Social innovation, at its essence, is about finding new connections between existing disciplines, subjects, and concepts. It’s about look at how business can create social impact. Or how a triple bottom line can be integrated in a company’s bookkeeping. It focuses on the entrepreneurial potential of maximizing impact of a non-profit beyond maximizing funding.
It looks at existing societal issues, environmental concerns, and proven solutions with fresh eyes and innovative intention.
All of that, however, is to say that social innovation is about trying, testing, and calculating leaps of faith to achieve new success. And along the way, a social innovator is nearly guaranteed to face some form of resistance–internal, external, and everything in between.
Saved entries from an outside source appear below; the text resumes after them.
(** * VoiceTech for All: the TTS API server (app.py)

    A shallow embedding of the request handlers of [app.py] and of the text
    normalizer they call, with the properties of the synthesis pipeline.

    Python strings are sequences of Unicode code points; integers are
    unbounded.  Tensors are followed through the network by their shape (and,
    for index tensors, their entries): the floating-point entries never reach
    a response. *)

From Stdlib Require Import ZArith NArith List String Ascii Lia.
From Stdlib Require QArith DecimalString.
From stdpp Require Import base option list gmap.

Local Open Scope N_scope.

(** ** Python strings *)

(** A [str] is a list of code points. *)
Definition pystr := list N.

(** An ASCII literal, character by character. *)
Fixpoint str (s : string) : pystr :=
  match s with
  | EmptyString => []
  | String a s' => N_of_ascii a :: str s'
  end.

Definition space : N := 32.

(** [sep.join(words)] *)
Fixpoint join (sep : pystr) (words : list pystr) : pystr :=
  match words with
  | [] => []
  | [w] => w
  | w :: ws => w ++ sep ++ join sep ws
  end.

(** The character tables of Python for the ASCII range.  [str.isspace] holds
    of TAB..CR, FS..US and the space; [str.isalnum] of the digits and the
    letters; [str.lower] moves A..Z to a..z. *)
Definition is_ascii (c : N) : bool := c <? 128.

Definition ascii_isspace (c : N) : bool :=
  ((9 <=? c) && (c <=? 13)) || ((28 <=? c) && (c <=? 32)).

Definition ascii_isalnum (c : N) : bool :=
  ((48 <=? c) && (c <=? 57)) || ((65 <=? c) && (c <=? 90))
  || ((97 <=? c) && (c <=? 122)).

Definition ascii_lower (c : N) : N :=
  if (65 <=? c) && (c <=? 90) then c + 32 else c.

(** Beyond ASCII the tables are those of the Unicode database the interpreter
    ships: a parameter of the development. *)
Record UnicodeDB := {
  uni_isspace : N -> bool;
  uni_isalnum : N -> bool;
  uni_lower : pystr -> pystr
}.

Section Str.
Variable db : UnicodeDB.

(** [c.isspace()] for a one-character string *)
Definition isspace (c : N) : bool :=
  if is_ascii c then ascii_isspace c else uni_isspace db c.

(** [c.isalnum()] for a one-character string *)
Definition isalnum (c : N) : bool :=
  if is_ascii c then ascii_isalnum c else uni_isalnum db c.

(** [s.lower()] *)
Definition lower (s : pystr) : pystr :=
  if forallb is_ascii s then map ascii_lower s else uni_lower db s.

(** [s.split()]: the maximal runs of characters that are not whitespace. *)
Fixpoint split (s : pystr) : list pystr :=
  match s with
  | [] => []
  | c :: rest =>
      if isspace c then split rest
      else match rest with
           | [] => [[c]]
           | d :: _ =>
               if isspace d then [c] :: split rest
               else match split rest with
                    | w :: ws => (c :: w) :: ws
                    | [] => [[c]]
                    end
           end
  end.

(** ** IndianLanguageNormalizer *)

Definition LANGUAGES : list (pystr * pystr) :=
  [ (str "hi", str "Hindi"); (str "bn", str "Bengali");
    (str "mr", str "Marathi"); (str "kn", str "Kannada");
    (str "te", str "Telugu"); (str "bh", str "Bhojpuri");
    (str "cc", str "Chhattisgarhi"); (str "mg", str "Magahi");
    (str "mt", str "Maithili"); (str "ta", str "Tamil");
    (str "ml", str "Malayalam") ].

(** [c in ' .,!?;:'] *)
Definition in_punct (c : N) : bool :=
  existsb (N.eqb c) (str " .,!?;:").

Definition normalize (text : pystr) (language : pystr) : pystr :=
  let text := join [space] (split text) in
  let text := List.filter (fun c => isalnum c || in_punct c) text in
  lower text.

(** *** The normalizer in the words of the specification

    Three passes: every maximal run of whitespace becomes one space, the
    characters that are neither alphanumeric nor in the punctuation set go
    (the spaces of the first pass stay), and the rest is lower-cased. *)

Fixpoint collapse_whitespace (s : pystr) : pystr :=
  match s with
  | [] => []
  | c :: rest =>
      if isspace c then
        match rest with
        | d :: _ =>
            if isspace d then collapse_whitespace rest
            else space :: collapse_whitespace rest
        | [] => [space]
        end
      else c :: collapse_whitespace rest
  end.

(** The punctuation set: . , ! ? ; : *)
Definition punctuation : pystr := [46; 44; 33; 63; 59; 58].

Definition kept (c : N) : bool :=
  isalnum c || (c =? space) || existsb (N.eqb c) punctuation.

Definition normalize_spec (text : pystr) : pystr :=
  lower (List.filter kept (collapse_whitespace text)).

(** Whitespace taken off the front, off the back, off both. *)
Fixpoint lstrip (s : pystr) : pystr :=
  match s with
  | [] => []
  | c :: rest => if isspace c then lstrip rest else s
  end.

Fixpoint rstrip (s : pystr) : pystr :=
  match s with
  | [] => []
  | c :: rest =>
      match rstrip rest with
      | [] => if isspace c then [] else [c]
      | r => c :: r
      end
  end.

Definition strip (s : pystr) : pystr := rstrip (lstrip s).



(** ASCII text of letters, digits, whitespace and the punctuation set:
    nothing in it that the normalizer strips. *)
Definition plain (s : pystr) : Prop :=
  Forall (fun c => is_ascii c
                   && (ascii_isspace c || ascii_isalnum c
                       || existsb (N.eqb c) punctuation) = true) s.

(** A word: not empty, no whitespace in it. *)
Definition word (w : pystr) : Prop :=
  w <> [] /\ Forall (fun c => isspace c = false) w.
In those situations, the concept of adaptive persistence can provide a respite. It can be a recharging station. The choices are not only to keep doing or stop doing—adaptive persistence creates the option to refine, reframe, and recalibrate efforts continually and consistently so that small failures can be written off and released, making way for new incremental successes.
A new year of Innov8Social
2012 is shaping up to be a bold and interesting year for Innov8Social. While we have spent the past months dipping a toe in the social innovation sea, the new year brings new opportunities for furthering understanding, being able to discern grey areas of the field, and beginning to discriminate nuances of its practice.
You may notice sporadic posting in the early part of the year—the exploration is very much alive and occurring in offline avenues which will be reported on in due time.
As we use concepts like adaptive persistence to navigate the waters, we hope it can provide clarity and support to you in your social innovation exploration.